Deficiencies in this study: Patients in both groups with Apfel scores of 2~3 were at intermediate to high risk of PONV and antiemetic drugs were given prophylactically in both groups for ethical reasons. In this study, we found that the incidence of PONV within 24 hours was significantly higher than the incidence of PONV in the PACU; is it related to the change in patient’s position, premature discharge activities, and metabolism time of antiemetic drugs? It is uncertain in this study whether the short-acting benzodiazepine remimazolam also has a preventive effect on PONV. Therefore, further studies are needed on postoperative PONV of remimazolam and interactions with opioids.26 The present study did not find relevant reports of adverse events of flumazenil, which may be related to the inclusion of a small sample size, low dosage of flumazenil, and patients with ASA grading of I~II. Further studies are needed to investigate the efficacy and safety of flumazenil in elderly patients and patients suffering from comorbidities.
Conclusions
Flumazenil antagonism of remimazolam increases the incidence of PONV within 24 hours in gynecologic day surgery patients and has no significant effect on the incidence of PONV in the PACU.
Abbreviations
ASA, American Society of Anesthesiologists; PONV, postoperative nausea and vomiting; PACU, Postanesthesia care unit; BMI, Body Mass Index; MOAA/S score, modified observer’s assessment of alert score.
Data Sharing Statement
All data generated or analyzed during this study were included in the published article.

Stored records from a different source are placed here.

Definition publish (em : EM) (h : WriteHandle) : outcome (res Extent * EM) :=
  r ← get_region em (h_region h);
  r ← (if h_key h =? FREE_KEY then free_slot r (h_slab h) (h_slot h)
       else publish_slot r (h_slab h) (h_slot h) (h_key h));
  em ← update_region em (h_region h) r;
  Ret (Ok (mkExtent (h_key h) (h_size h) (h_offset h)), em).

Definition abort (em : EM) (h : WriteHandle) : outcome EM :=
  r ← get_region em (h_region h);
  r ← free_slot r (h_slab h) (h_slot h);
  update_region em (h_region h) r.

Definition remove_extent (em : EM) (offset : Z) : outcome (res unit * EM) :=
  i ← region_for_offset em offset;
  match i with
  | Err e => Ret (Err e, em)
  | Ok i =>
      r ← get_region em i;
      '(x, r) ← remove_extent_by_offset r offset;
      em ← update_region em i r;
      Ret (x, em)
  end.

(** The extents of a slab, in slot order from [i]. *)
Fixpoint slab_extents (s : Slab) (i m : nat) : outcome (list Extent) :=
  match m with
  | O => Ret []
  | S m =>
      key ← get_key s i;
      if key =? FREE_KEY then slab_extents s (S i) m
      else
        off ← slot_offset s i;
        l ← slab_extents s (S i) m;
        Ret (mkExtent key (element_size s) off :: l)
  end.

Definition region_extents (r : RegionState) : outcome (list Extent) :=
  l ← mapM (M:=outcome) (λ p, slab_extents p.2 0 (Slab.num_slots p.2)) (slabs r);
  Ret (concat l).

Definition get_extents (em : EM) : outcome (list Extent) :=
  match regions em with
  | None => Ret []
  | Some rs => l ← mapM (M:=outcome) region_extents rs; Ret (concat l)
  end.

Definition get_instance_id (em : EM) : res Z :=
  match shared em with
  | None => Err NotInitialized
  | Some s => Ok (Superblock.instance_id (sh_superblock s))
  end.

(** [sum()] of a [u64] iterator. *)
Definition sum64 (l : list Z) : outcome Z :=
  foldl (λ acc x, a ← acc; add_w 64 a x) (Ret 0) l.

Definition used_bytes (em : EM) : outcome Z :=
  match regions em with
  | None => Ret 0
  | Some rs =>
      l ← mapM (M:=outcome)
        (λ r, f ← Buddy.total_free (buddy r); sub_w (Buddy.total_usable_size (buddy r)) f) rs;
      sum64 l
  end.

Definition capacity_bytes (em : EM) : outcome Z :=
  match regions em with
  | None => Ret 0
  | Some rs => sum64 ((λ r, Buddy.total_usable_size (buddy r)) <$> rs)
  end.

(** ** Checkpoints

    [run_checkpoint] takes and releases the regions' locks three times; the
    three parts are separate so that other calls can come between them. *)

Definition checkpoint_begin (em : EM) : res bool :=
  match regions em with
  | None => Err NotInitialized
  | Some rs => Ok (existsb dirty rs)
  end.

Definition checkpoint_write (budget : nat) (em : EM) : outcome (res unit * EM) :=
  match metadata_device em, regions em, shared em with
  | None, _, _ | _, None, _ => Ret (Err NotInitialized, em)
  | _, _, None => Panic
  | Some dev, Some rs, Some sh =>
      '(x, sh, d) ← checkpoint_io crc32 (dev_client dev) budget (disk dev) rs sh;
      Ret (x, set_shared (set_disk em d) sh)
  end.

Definition checkpoint_finish (em : EM) : outcome EM :=
  match regions em with
  | None => Ret em
  | Some rs =>
      rs ← mapM (M:=outcome) (λ r, flush_pending_frees (set_dirty r false)) rs;
      Ret (set_regions em rs)
  end.

Definition run_checkpoint (budget : nat) (em : EM) : outcome (res unit * EM) :=
  match checkpoint_begin em with
  | Err e => Ret (Err e, em)
  | Ok false => Ret (Ok (), em)
  | Ok true =>
      '(x, em) ← checkpoint_write budget em;
      match x with
      | Err e => Ret (Err e, em)
      | Ok _ => em ← checkpoint_finish em; Ret (Ok (), em)
      end
  end.

End crc.

(** * A slab rebuilt from its descriptor *)

Lemma mark_slot_spec s bs i :
  Slab.ok s bs → bs !! i = Some false →
  ∃ s', mark_slot_allocated s i = Ret s' ∧ Slab.ok s' (<[i := true]> bs) ∧ same_shape s s' ∧
        keys s' = keys s.
Proof.
  intros [R E S K F H] Hi. destruct (Bitmap.set_spec _ _ _ R Hi) as (b & Eb & R').
  unfold mark_slot_allocated. rewrite Eb. simpl. eexists. split; [done|]. split_and!; [|..|done].
  - split; simpl; rewrite ?length_insert; [done..| |done]. intros j Hj. apply F.
    destruct (decide (j = i)) as [->|]; [|by rewrite list_lookup_insert_ne in Hj].
    rewrite list_lookup_insert_eq in Hj; [done|]. by eapply lookup_lt_Some.
  - unfold same_shape, Slab.num_slots. simpl. rewrite (Bitmap.rep_slots _ _ R'), (Bitmap.rep_slots _ _ R).
    by rewrite length_insert.
Qed.

(** What recovery takes to be allocated. *)
Definition keyed (ks : list Z) : list bool := (λ key, negb (key =? FREE_KEY)) <$> ks.

Lemma mark_keys_spec ks s pre :
  Slab.ok s (keyed pre ++ replicate (length ks) false) →
  keys s = pre ++ replicate (length ks) FREE_KEY →
  ∃ s', mark_keys s (length pre) ks = Ret s' ∧ Slab.ok s' (keyed (pre ++ ks)) ∧ same_shape s s' ∧
        keys s' = pre ++ ks.
Proof.
  revert s pre. induction ks as [|key ks IH]; intros s pre O Hk.
  { simpl in *. rewrite app_nil_r in *. exists s. by split_and!. }
  cbn [mark_keys]. destruct (Z.eqb_spec key FREE_KEY) as [->|Hne].
  - destruct (IH s (pre ++ [FREE_KEY])) as (s' & E & H).
    + unfold keyed. rewrite fmap_app, <- app_assoc. done.
    + by rewrite <- app_assoc.
    + rewrite length_app, Nat.add_1_r in E. rewrite <- app_assoc in H. eauto.
  - assert (length (keyed pre) = length pre) as Lp by apply length_fmap.
    destruct (mark_slot_spec s _ (length pre) O) as (s1 & -> & O1 & Sh1 & K1).
    { by rewrite lookup_app_r, Lp, Nat.sub_diag by lia. }
    rewrite bind_Ret_l. rewrite insert_app_r_alt, Lp, Nat.sub_diag in O1 by lia. simpl in O1.
    destruct (set_key_spec s1 _ (length pre) key O1) as (s2 & -> & O2 & Sh2 & K2 & _).
    { by rewrite lookup_app_r, Lp, Nat.sub_diag by lia. }
    rewrite bind_Ret_l. rewrite K1, Hk, insert_app_r_alt, Nat.sub_diag in K2 by lia. simpl in K2.
    destruct (IH s2 (pre ++ [key])) as (s' & E & O' & Sh' & K').
    + unfold keyed. rewrite fmap_app, <- app_assoc. simpl. rewrite (proj2 (Z.eqb_neq _ _) Hne). done.
    + by rewrite <- app_assoc.
    + rewrite length_app, Nat.add_1_r in E. rewrite <- app_assoc in O', K'.
      exists s'. split_and!; [done..| |done]. unfold same_shape in *. intuition congruence.
Qed.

Further inquiries about the datasets can be directed to the first author on reasonable request.
Acknowledgments
The authors would like to thank all the staff who assisted with this RCT.
Author Contributions
All authors made a significant contribution to the work reported, whether that is in the conception, study design, execution, acquisition of data, analysis and interpretation, or in all these areas; took part in drafting, revising or critically reviewing the article; gave final approval of the version to be published; have agreed on the journal to which the article has been submitted; and agree to be accountable for all aspects of the work.
Funding
There is no funding to report.
Disclosure
The authors have no competing interests in this work.